[Stored data entries]
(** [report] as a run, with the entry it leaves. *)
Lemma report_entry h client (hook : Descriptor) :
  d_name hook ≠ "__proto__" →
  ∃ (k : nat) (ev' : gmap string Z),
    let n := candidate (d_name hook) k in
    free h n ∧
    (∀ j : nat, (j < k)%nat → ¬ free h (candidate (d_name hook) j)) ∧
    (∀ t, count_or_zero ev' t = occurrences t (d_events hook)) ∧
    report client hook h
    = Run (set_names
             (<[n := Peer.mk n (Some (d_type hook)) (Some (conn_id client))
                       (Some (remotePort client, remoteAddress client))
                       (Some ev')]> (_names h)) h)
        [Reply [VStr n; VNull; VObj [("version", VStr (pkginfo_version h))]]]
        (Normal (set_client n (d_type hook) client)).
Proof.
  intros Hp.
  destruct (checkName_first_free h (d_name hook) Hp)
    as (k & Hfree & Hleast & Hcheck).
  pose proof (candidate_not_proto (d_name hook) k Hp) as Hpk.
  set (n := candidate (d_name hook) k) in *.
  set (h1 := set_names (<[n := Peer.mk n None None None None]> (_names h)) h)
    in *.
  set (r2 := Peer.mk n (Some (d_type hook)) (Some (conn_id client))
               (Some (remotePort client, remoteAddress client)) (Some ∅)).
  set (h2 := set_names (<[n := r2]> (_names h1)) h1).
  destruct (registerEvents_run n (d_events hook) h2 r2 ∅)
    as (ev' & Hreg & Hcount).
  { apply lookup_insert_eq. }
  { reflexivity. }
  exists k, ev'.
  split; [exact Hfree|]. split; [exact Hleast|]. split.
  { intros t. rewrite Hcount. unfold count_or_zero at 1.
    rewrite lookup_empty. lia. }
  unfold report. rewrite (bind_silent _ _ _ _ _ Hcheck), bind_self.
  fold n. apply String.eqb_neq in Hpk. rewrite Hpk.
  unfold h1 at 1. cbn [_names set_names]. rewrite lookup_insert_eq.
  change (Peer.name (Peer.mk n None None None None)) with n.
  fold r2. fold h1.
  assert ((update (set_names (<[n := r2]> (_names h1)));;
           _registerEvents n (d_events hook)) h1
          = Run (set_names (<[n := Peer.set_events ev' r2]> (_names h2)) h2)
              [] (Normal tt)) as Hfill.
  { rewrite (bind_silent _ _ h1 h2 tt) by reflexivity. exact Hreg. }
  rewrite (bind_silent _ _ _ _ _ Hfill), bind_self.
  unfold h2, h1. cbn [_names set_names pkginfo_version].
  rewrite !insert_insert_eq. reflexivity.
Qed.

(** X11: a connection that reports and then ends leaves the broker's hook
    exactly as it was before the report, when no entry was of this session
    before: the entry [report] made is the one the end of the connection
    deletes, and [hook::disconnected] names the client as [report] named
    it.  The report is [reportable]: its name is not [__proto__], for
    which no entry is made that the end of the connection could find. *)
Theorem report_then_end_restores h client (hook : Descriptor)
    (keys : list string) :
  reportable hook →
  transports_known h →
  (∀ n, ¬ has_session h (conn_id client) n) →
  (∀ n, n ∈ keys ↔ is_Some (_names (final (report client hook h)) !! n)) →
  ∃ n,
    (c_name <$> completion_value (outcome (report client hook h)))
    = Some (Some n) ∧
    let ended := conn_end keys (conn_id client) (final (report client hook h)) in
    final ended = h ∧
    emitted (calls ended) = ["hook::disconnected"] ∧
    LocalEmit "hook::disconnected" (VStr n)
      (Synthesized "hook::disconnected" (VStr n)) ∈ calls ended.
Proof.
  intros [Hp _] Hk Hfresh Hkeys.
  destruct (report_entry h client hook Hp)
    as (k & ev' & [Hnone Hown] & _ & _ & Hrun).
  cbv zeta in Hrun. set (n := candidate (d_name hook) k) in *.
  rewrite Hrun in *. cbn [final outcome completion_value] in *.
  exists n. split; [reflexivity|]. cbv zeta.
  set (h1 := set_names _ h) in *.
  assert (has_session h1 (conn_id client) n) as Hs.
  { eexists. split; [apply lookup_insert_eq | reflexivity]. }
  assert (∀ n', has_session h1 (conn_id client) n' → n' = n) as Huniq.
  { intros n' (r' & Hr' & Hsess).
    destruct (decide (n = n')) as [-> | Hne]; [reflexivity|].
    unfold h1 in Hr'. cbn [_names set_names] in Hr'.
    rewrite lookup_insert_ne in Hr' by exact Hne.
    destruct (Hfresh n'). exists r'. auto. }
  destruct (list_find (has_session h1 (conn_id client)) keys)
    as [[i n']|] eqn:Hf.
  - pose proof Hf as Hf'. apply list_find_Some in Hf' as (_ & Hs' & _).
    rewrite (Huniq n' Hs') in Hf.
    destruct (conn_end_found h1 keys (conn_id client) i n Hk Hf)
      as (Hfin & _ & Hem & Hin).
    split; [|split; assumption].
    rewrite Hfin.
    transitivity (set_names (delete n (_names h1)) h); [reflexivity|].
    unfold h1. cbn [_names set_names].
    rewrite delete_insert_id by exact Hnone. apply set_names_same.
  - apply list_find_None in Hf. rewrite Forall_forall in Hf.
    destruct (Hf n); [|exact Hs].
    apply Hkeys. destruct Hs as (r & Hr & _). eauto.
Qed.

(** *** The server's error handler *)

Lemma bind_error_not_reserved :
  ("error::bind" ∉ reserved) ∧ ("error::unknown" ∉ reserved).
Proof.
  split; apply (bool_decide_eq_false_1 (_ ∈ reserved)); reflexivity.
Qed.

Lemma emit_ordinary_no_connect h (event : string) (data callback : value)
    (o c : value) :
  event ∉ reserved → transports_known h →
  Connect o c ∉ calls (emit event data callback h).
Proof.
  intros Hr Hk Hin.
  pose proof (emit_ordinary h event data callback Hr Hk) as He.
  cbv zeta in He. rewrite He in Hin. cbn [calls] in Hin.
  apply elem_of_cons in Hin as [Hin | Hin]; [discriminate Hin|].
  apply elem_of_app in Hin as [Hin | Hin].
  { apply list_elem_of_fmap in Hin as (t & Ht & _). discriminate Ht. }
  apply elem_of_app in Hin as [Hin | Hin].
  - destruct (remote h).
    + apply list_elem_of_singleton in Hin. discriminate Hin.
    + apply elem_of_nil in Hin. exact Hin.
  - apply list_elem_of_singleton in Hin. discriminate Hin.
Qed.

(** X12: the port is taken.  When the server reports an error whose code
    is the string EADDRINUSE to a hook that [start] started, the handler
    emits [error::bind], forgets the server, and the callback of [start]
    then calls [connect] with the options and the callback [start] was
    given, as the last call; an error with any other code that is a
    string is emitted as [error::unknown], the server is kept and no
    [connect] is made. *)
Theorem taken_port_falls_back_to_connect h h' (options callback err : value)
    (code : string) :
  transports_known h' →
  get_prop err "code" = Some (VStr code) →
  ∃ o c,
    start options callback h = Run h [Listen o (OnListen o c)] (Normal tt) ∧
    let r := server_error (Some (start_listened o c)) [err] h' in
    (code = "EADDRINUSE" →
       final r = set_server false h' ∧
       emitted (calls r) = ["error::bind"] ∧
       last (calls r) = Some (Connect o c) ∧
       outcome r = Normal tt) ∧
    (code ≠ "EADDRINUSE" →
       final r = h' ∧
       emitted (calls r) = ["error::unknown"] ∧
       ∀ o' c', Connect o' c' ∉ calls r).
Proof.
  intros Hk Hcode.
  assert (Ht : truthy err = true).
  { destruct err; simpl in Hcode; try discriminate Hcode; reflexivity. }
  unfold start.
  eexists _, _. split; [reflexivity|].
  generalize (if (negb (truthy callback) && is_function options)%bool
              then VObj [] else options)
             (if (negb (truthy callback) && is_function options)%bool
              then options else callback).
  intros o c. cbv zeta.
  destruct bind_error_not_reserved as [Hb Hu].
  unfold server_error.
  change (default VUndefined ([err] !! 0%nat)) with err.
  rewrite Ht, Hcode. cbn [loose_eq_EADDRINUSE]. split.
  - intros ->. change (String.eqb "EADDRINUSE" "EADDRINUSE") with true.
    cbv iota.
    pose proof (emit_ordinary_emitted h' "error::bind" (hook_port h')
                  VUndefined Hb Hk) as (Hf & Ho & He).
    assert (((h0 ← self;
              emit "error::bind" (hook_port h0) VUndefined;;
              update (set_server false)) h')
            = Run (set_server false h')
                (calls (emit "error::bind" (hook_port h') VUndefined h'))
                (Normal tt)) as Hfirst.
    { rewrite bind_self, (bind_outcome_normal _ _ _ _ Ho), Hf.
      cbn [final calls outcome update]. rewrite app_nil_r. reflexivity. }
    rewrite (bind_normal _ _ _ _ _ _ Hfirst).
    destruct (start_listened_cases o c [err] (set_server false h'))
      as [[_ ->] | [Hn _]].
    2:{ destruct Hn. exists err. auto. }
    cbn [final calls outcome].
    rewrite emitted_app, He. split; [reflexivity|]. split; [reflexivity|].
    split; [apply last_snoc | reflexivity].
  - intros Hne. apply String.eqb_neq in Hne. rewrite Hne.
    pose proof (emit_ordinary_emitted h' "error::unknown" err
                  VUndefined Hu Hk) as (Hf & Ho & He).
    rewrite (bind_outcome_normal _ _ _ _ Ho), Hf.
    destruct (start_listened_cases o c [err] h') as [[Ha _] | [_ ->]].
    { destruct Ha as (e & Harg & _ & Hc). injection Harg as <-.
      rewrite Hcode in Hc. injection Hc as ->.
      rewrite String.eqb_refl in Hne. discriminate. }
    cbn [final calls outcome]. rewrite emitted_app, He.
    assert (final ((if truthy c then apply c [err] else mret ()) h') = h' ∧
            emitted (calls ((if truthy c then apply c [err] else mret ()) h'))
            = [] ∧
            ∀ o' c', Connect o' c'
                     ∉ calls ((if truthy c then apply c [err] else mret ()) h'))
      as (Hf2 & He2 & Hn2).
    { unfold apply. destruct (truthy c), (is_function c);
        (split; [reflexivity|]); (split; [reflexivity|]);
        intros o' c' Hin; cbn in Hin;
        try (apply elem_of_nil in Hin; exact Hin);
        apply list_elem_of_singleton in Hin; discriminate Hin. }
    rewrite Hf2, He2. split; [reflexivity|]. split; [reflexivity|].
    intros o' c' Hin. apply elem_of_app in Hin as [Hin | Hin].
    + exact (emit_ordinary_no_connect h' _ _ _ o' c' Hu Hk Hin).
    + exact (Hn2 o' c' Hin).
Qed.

TASK STATEMENT:
Up to and including the line with "(∀ t, count_or_zero", output every line of the records above exactly, starting from the first; output nothing else.

PROBLEM SOLUTION:
(** [report] as a run, with the entry it leaves. *)
Lemma report_entry h client (hook : Descriptor) :
  d_name hook ≠ "__proto__" →
  ∃ (k : nat) (ev' : gmap string Z),
    let n := candidate (d_name hook) k in
    free h n ∧
    (∀ j : nat, (j < k)%nat → ¬ free h (candidate (d_name hook) j)) ∧
    (∀ t, count_or_zero ev' t = occurrences t (d_events hook)) ∧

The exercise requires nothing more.